Your instructions: For the material below, return exactly the lines starting at the line containing "unfold grouped_form. rewrite split_at_lacks" and ending at the line containing "rewrite FloatAxioms.ltb_spec in Ha, Hc.", both ends included, and no others.

↓

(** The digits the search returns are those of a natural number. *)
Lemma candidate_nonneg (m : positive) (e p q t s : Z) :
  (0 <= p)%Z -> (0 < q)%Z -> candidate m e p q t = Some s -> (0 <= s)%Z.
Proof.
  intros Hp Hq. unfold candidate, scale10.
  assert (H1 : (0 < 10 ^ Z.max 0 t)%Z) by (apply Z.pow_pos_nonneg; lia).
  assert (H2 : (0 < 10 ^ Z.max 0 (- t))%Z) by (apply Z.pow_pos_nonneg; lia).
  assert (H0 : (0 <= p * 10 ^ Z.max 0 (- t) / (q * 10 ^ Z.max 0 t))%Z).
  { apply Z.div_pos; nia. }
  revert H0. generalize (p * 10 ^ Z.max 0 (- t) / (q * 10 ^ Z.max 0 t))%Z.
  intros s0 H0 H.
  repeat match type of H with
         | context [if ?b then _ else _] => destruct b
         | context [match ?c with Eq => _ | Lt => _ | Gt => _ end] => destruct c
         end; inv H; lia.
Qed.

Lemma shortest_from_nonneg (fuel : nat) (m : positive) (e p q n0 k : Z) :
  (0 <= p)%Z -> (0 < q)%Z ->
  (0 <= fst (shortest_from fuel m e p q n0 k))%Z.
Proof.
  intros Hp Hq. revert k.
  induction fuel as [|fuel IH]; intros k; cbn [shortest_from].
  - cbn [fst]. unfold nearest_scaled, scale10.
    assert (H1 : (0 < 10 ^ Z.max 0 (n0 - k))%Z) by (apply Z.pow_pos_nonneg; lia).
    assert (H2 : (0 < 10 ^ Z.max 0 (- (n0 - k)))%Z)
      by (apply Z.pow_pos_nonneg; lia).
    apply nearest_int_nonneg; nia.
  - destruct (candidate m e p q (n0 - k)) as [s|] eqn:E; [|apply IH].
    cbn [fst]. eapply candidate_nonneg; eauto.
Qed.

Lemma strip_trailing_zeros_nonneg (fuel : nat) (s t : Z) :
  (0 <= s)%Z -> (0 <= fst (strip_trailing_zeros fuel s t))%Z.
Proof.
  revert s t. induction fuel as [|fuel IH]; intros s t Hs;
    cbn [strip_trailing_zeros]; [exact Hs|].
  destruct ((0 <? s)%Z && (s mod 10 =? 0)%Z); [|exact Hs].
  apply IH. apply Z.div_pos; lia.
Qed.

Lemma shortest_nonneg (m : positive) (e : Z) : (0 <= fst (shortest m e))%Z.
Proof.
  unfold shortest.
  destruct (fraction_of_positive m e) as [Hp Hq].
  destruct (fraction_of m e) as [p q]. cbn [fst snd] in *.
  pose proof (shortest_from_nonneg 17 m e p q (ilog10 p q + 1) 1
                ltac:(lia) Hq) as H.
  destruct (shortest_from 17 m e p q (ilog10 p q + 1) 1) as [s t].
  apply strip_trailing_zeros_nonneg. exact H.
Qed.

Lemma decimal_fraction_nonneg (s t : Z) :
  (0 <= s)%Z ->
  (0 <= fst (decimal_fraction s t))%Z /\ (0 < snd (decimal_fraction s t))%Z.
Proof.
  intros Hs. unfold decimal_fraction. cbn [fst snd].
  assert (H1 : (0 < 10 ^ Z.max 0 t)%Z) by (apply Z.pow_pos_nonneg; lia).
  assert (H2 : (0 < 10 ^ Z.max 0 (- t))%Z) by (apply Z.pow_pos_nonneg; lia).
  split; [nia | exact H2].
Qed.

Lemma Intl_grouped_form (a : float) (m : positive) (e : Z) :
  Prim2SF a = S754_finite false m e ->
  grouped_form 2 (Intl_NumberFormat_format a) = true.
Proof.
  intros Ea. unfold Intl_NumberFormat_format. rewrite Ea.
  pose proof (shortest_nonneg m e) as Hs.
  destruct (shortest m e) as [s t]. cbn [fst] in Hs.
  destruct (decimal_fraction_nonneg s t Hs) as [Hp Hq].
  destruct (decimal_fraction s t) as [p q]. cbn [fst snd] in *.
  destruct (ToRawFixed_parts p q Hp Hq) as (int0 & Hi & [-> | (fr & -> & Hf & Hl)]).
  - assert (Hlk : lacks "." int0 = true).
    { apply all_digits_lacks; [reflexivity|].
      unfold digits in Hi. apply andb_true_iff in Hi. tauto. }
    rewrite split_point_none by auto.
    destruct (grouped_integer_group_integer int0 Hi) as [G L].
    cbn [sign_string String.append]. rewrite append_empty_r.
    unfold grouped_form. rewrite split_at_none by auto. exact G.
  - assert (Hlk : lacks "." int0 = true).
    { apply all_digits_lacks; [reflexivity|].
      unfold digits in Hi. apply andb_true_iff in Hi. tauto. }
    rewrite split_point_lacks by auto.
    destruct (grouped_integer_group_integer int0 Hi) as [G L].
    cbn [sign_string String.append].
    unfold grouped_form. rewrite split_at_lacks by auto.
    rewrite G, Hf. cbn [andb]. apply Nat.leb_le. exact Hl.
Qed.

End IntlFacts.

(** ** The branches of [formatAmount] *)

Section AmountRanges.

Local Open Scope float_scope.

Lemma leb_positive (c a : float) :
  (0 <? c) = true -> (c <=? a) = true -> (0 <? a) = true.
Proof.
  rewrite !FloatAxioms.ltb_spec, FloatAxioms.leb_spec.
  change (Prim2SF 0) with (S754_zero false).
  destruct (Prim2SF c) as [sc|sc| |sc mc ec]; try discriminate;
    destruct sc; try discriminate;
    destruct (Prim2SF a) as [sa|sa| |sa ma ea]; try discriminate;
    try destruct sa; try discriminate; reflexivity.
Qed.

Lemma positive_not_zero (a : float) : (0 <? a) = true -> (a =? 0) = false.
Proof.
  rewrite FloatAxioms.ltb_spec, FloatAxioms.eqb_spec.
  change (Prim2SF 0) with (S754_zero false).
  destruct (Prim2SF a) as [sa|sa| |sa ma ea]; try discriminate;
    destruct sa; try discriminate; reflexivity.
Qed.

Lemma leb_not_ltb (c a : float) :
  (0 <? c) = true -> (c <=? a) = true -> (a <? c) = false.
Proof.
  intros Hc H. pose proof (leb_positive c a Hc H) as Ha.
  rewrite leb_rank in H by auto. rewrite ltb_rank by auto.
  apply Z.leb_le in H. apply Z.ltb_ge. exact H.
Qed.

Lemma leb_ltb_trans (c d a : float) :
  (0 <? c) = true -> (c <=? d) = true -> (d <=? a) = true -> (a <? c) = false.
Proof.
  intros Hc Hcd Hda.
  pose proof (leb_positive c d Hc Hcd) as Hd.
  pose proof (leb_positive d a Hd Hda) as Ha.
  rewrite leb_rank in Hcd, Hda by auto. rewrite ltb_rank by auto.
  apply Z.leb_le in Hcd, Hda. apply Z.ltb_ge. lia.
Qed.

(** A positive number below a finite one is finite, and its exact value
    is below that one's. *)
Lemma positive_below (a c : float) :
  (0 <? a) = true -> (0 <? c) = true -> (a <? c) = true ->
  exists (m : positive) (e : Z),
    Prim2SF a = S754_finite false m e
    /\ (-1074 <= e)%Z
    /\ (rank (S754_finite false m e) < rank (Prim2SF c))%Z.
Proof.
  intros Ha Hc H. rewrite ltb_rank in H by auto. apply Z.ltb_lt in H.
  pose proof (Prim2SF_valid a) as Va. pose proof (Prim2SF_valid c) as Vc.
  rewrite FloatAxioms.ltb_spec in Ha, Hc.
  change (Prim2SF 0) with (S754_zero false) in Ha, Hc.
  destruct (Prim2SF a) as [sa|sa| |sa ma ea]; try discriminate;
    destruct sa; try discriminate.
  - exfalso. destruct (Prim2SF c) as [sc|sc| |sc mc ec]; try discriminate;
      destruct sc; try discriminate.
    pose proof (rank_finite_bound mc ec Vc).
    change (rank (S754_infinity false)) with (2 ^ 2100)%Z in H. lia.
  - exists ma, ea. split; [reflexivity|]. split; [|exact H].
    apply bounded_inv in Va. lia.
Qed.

↑

Result of the exercise:
    unfold grouped_form. rewrite split_at_lacks by auto.
    rewrite G, Hf. cbn [andb]. apply Nat.leb_le. exact Hl.
Qed.

End IntlFacts.

(** ** The branches of [formatAmount] *)

Section AmountRanges.

Local Open Scope float_scope.

Lemma leb_positive (c a : float) :
  (0 <? c) = true -> (c <=? a) = true -> (0 <? a) = true.
Proof.
  rewrite !FloatAxioms.ltb_spec, FloatAxioms.leb_spec.
  change (Prim2SF 0) with (S754_zero false).
  destruct (Prim2SF c) as [sc|sc| |sc mc ec]; try discriminate;
    destruct sc; try discriminate;
    destruct (Prim2SF a) as [sa|sa| |sa ma ea]; try discriminate;
    try destruct sa; try discriminate; reflexivity.
Qed.

Lemma positive_not_zero (a : float) : (0 <? a) = true -> (a =? 0) = false.
Proof.
  rewrite FloatAxioms.ltb_spec, FloatAxioms.eqb_spec.
  change (Prim2SF 0) with (S754_zero false).
  destruct (Prim2SF a) as [sa|sa| |sa ma ea]; try discriminate;
    destruct sa; try discriminate; reflexivity.
Qed.

Lemma leb_not_ltb (c a : float) :
  (0 <? c) = true -> (c <=? a) = true -> (a <? c) = false.
Proof.
  intros Hc H. pose proof (leb_positive c a Hc H) as Ha.
  rewrite leb_rank in H by auto. rewrite ltb_rank by auto.
  apply Z.leb_le in H. apply Z.ltb_ge. exact H.
Qed.

Lemma leb_ltb_trans (c d a : float) :
  (0 <? c) = true -> (c <=? d) = true -> (d <=? a) = true -> (a <? c) = false.
Proof.
  intros Hc Hcd Hda.
  pose proof (leb_positive c d Hc Hcd) as Hd.
  pose proof (leb_positive d a Hd Hda) as Ha.
  rewrite leb_rank in Hcd, Hda by auto. rewrite ltb_rank by auto.
  apply Z.leb_le in Hcd, Hda. apply Z.ltb_ge. lia.
Qed.

(** A positive number below a finite one is finite, and its exact value
    is below that one's. *)
Lemma positive_below (a c : float) :
  (0 <? a) = true -> (0 <? c) = true -> (a <? c) = true ->
  exists (m : positive) (e : Z),
    Prim2SF a = S754_finite false m e
    /\ (-1074 <= e)%Z
    /\ (rank (S754_finite false m e) < rank (Prim2SF c))%Z.
Proof.
  intros Ha Hc H. rewrite ltb_rank in H by auto. apply Z.ltb_lt in H.
  pose proof (Prim2SF_valid a) as Va. pose proof (Prim2SF_valid c) as Vc.
  rewrite FloatAxioms.ltb_spec in Ha, Hc.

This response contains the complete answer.